Saved entries
Lemma replace_named_absent r (d : t Recommendation) :
  Forall (fun kv => name (snd kv) = fst kv) d ->
  ~ In (name r) (keys d) ->
  replace_named r (values d) = values d.
Proof.
  unfold replace_named, values, keys.
  induction d as [|[k v] d IH]; simpl; intros Hn Hk; [reflexivity|].
  inversion Hn as [|? ? Hkv Hrest]; subst. simpl in Hkv.
  rewrite IH by tauto.
  destruct (String.eqb_spec (name v) (name r)) as [E|_]; [|reflexivity].
  exfalso. apply Hk. left. congruence.
Qed.

Lemma values_setitem_present r (d : t Recommendation) :
  Forall (fun kv => name (snd kv) = fst kv) d ->
  NoDup (keys d) -> In (name r) (keys d) ->
  values (setitem d (name r) r) = replace_named r (values d).
Proof.
  induction d as [|[k v] d IH]; simpl; intros Hn Hnd Hin; [contradiction|].
  inversion Hn as [|? ? Hkv Hrest]; subst. simpl in Hkv.
  apply NoDup_cons_iff in Hnd as [Hk Hnd].
  unfold replace_named in *. simpl. rewrite Hkv.
  destruct (String.eqb_spec k (name r)) as [->|Hne]; simpl.
  - f_equal. symmetry. now apply replace_named_absent.
  - f_equal. apply IH; try assumption.
    destruct Hin as [E|Hin]; [contradiction | exact Hin].
Qed.

End DedupMore.

Section DedupProperties.

Import PyDict PyDictFacts DedupLoop.

(** X1.  Appending one more record to the list before de-duplication:
    when its name is new the record comes last in the result; when the
    name is there already, the record takes the place of the one kept
    under that name and nothing else moves. *)
Theorem unique_by_name_snoc (recs : list Recommendation)
    (r : Recommendation) :
  unique_by_name (recs ++ [r]) =
  if existsb (String.eqb (name r)) (map name recs)
  then replace_named r (unique_by_name recs)
  else unique_by_name recs ++ [r].
Proof.
  rewrite !Dedup.unique_by_name_loop. unfold loop.
  rewrite fold_left_app. simpl. fold (loop recs []). unfold step at 1.
  assert (Hnamed : Forall (fun kv => name (snd kv) = fst kv) (loop recs [])).
  { apply Dedup.named_loop. constructor. }
  assert (Hnd : NoDup (keys (loop recs []))).
  { apply Dedup.NoDup_keys_loop. constructor. }
  destruct (existsb (String.eqb (name r)) (map name recs)) eqn:E.
  - apply existsb_eqb_In, DedupMore.keys_are_names in E.
    now apply DedupMore.values_setitem_present.
  - assert (Hfresh : ~ In (name r) (keys (loop recs []))).
    { intros Hin. apply DedupMore.keys_are_names, existsb_eqb_In in Hin.
      congruence. }
    rewrite (setitem_fresh _ _ _ Hfresh).
    unfold values. now rewrite map_app.
Qed.

(** X2.  De-duplicating twice changes nothing more. *)
Theorem unique_by_name_idempotent (recs : list Recommendation) :
  unique_by_name (unique_by_name recs) = unique_by_name recs.
Proof.
  apply Dedup.unique_by_name_distinct, Dedup.NoDup_names.
Qed.

(** X3.  The de-duplication step invents nothing and drops no name:
    every record of the result is a record of the input, a name is in the
    result exactly when it is in the input, and the result is no longer
    than the input. *)
Theorem unique_by_name_keeps_names (recs : list Recommendation) :
  (forall r, In r (unique_by_name recs) -> In r recs) /\
  (forall n, In n (map name (unique_by_name recs)) <-> In n (map name recs))
  /\ (length (unique_by_name recs) <= length recs)%nat.
Proof.
  split; [|split].
  - intros r Hin. apply DedupMore.kept_is_last in Hin.
    unfold last_named in Hin. apply find_some in Hin as [Hin _].
    now apply in_rev.
  - intros n. rewrite Dedup.names_are_keys.
    apply DedupMore.keys_are_names.
  - rewrite <- (length_map name (unique_by_name recs)).
    rewrite Dedup.names_are_keys, Dedup.keys_loop. simpl.
    rewrite <- (length_map name recs).
    apply DedupMore.length_first_occurrences_from.
Qed.

(** X4.  A list whose records have distinct names comes back as it is,
    in the same order. *)
Theorem unique_by_name_distinct_names (recs : list Recommendation) :
  NoDup (map name recs) -> unique_by_name recs = recs.
Proof. apply Dedup.unique_by_name_distinct. Qed.

End DedupProperties.

(** * Further properties of the engine *)

Module EngineMore.
Import Rules Fired Engine_run.

Lemma subseq_length {A} (l1 l2 : list A) :
  subseq l1 l2 -> (length l1 <= length l2)%nat.
Proof. induction 1; simpl; lia. Qed.

Lemma subseq_when b r l l' :
  subseq (map name l) l' ->
  subseq (map name (when b r ++ l)) (name r :: l').
Proof. destruct b; simpl; intros Hs; now constructor. Qed.

Lemma selected_in_rule_order b1 b2 b3 b4 b5 b6 b7 b8 :
  subseq (map name (selected b1 b2 b3 b4 b5 b6 b7 b8)) rule_names.
Proof.
  unfold selected. rewrite <- (app_nil_r (when b8 vitamin_d)).
  repeat apply subseq_when. constructor.
Qed.

Lemma geb_lt x n : x < n -> (x >=? n) = false.
Proof. intros Hx. rewrite Z.geb_leb. apply Z.leb_gt. exact Hx. Qed.

Lemma selected_without_vitamin_d b1 b2 b3 b4 b5 b6 b7 b8 :
  filter not_vitamin_d (selected b1 b2 b3 b4 b5 b6 b7 b8)
  = selected b1 b2 b3 b4 b5 b6 b7 false.
Proof.
  destruct b1, b2, b3, b4, b5, b6, b7, b8; vm_compute; reflexivity.
Qed.

Lemma stops_rule {B} (b : bool) key (mk : list string -> Recommendation)
    recs (k : list Recommendation -> Py B) g ks :
  (forall recs', stops_at_first_missing (k recs') g ks) ->
  stops_at_first_missing
    (bind (if b
           then bind (global_getitem CITATIONS key)
                  (fun s => ret (recs ++ [mk s]))
           else ret recs) k) g (lookup_of b key ++ ks).
Proof.
  intros Hk. unfold stops_at_first_missing.
  destruct b; simpl; [|apply Hk].
  unfold missing at 1, bind, global_getitem, PyDict.getitem, ret.
  destruct (PyDict.get (CITATIONS g) key) as [src|]; [|reflexivity].
  apply Hk.
Qed.

Lemma stops_get {V B} (table : Globals -> PyDict.t V) key
    (k : option V -> Py B) g ks :
  stops_at_first_missing (k (PyDict.get (table g) key)) g ks ->
  stops_at_first_missing (bind (global_get table key) k) g ks.
Proof. intros Hk. exact Hk. Qed.

Lemma stops_ret {A} (a : A) g : stops_at_first_missing (ret a) g [].
Proof. exists a. reflexivity. Qed.

End EngineMore.

Section EngineProperties.

Context `{PyStr.UnicodeTables}.

Import Rules Fired Engine_run EngineMore.

(** X5.  The recommendations come in the order of the rules: the names
    of the output are the eight rule names with some left out, so there
    are at most eight of them, Magnesium Glycinate is first whenever it is
    there and Vitamin D3 last. *)
Theorem output_follows_rule_order (d : SurveyResponse) :
  exists out, recommendations_for d = Ok out /\
    subseq (map name out) rule_names /\ (length out <= 8)%nat.
Proof.
  exists (fired d). split; [apply recommendations_for_fired|].
  assert (Hs : subseq (map name (fired d)) rule_names)
    by apply selected_in_rule_order.
  split; [exact Hs|].
  apply subseq_length in Hs. now rewrite length_map in Hs.
Qed.
(** The calling-convention macros are the conventions they name. *)
Definition STDEXT_CC_CDECL : CallingConvention := Cdecl.
Definition STDEXT_CC_STDCALL : CallingConvention := Stdcall.
Definition STDEXT_CC_FASTCALL : CallingConvention := Fastcall.
Definition STDEXT_CC_VECTORCALL : CallingConvention := Vectorcall.
Definition STDEXT_CC_THISCALL : CallingConvention := Thiscall.
Definition STDEXT_CC_REGCALL : CallingConvention := Regcall.
Definition STDEXT_CC_VARIADIC : CallingConvention := STDEXT_CC_CDECL.

Section Toolchain.

Variable P : Platform.
Variable classes : class_env.

(** The convention the compiler records in a function type declared with
    [CC]. *)
Definition effective_cc (is_member : bool) (CC : CallingConvention)
  : CallingConvention :=
  match CC with
  | Cdecl => Cdecl
  | _ =>
      if (if is_member then member_cc_ignored P CC else free_cc_ignored P CC)
      then Cdecl
      else CC
  end.

(** The type of a parameter declared with type [t]: arrays and functions
    decay to pointers, top-level cv-qualifiers are dropped, [void] is not a
    parameter type. *)
Definition adjust_parameter (t : ctype) : result ctype :=
  match t with
  | TVoid _ => Halt (ill_formed "invalid parameter type void")
  | TArray e _ => Ok (TPointer no_cv e)
  | TFunction _ _ _ =>
      if is_abominable t
      then Halt (ill_formed "pointer to qualified function type")
      else Ok (TPointer no_cv t)
  | _ => Ok (remove_cv_t t)
  end.

Fixpoint adjust_parameters (ts : list ctype) : result (list ctype) :=
  match ts with
  | [] => Ok []
  | t :: rest =>
      t' <- adjust_parameter t ;;
      rest' <- adjust_parameters rest ;;
      Ok (t' :: rest')
  end.

Definition check_return_type (R : ctype) : result ctype :=
  if is_array_v R || is_function_v R
  then Halt (ill_formed "function returning an array or a function")
  else Ok R.

(** The declarator [R CC (Args...) noexcept(IS_NOEXCEPT)], with a trailing
    ellipsis when [ellipsis]. *)
Definition function_type (R : ctype) (CC : CallingConvention) (Args : list ctype)
    (ellipsis IS_NOEXCEPT : bool) : result ctype :=
  R' <- check_return_type R ;;
  Args' <- adjust_parameters Args ;;
  Ok (TFunction R' Args'
        (FnSpec (effective_cc false CC) ellipsis false false RefQualifier.None
                IS_NOEXCEPT)).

TASK OBJECTIVE:
After locating the line that contains "induction d as [|[k v] d IH]; simpl; intros Hn Hnd", please copy exactly every line from the start of the records through it, and nothing else.

RESULT BELOW:
Lemma replace_named_absent r (d : t Recommendation) :
  Forall (fun kv => name (snd kv) = fst kv) d ->
  ~ In (name r) (keys d) ->
  replace_named r (values d) = values d.
Proof.
  unfold replace_named, values, keys.
  induction d as [|[k v] d IH]; simpl; intros Hn Hk; [reflexivity|].
  inversion Hn as [|? ? Hkv Hrest]; subst. simpl in Hkv.
  rewrite IH by tauto.
  destruct (String.eqb_spec (name v) (name r)) as [E|_]; [|reflexivity].
  exfalso. apply Hk. left. congruence.
Qed.

Lemma values_setitem_present r (d : t Recommendation) :
  Forall (fun kv => name (snd kv) = fst kv) d ->
  NoDup (keys d) -> In (name r) (keys d) ->
  values (setitem d (name r) r) = replace_named r (values d).
Proof.
  induction d as [|[k v] d IH]; simpl; intros Hn Hnd Hin; [contradiction|].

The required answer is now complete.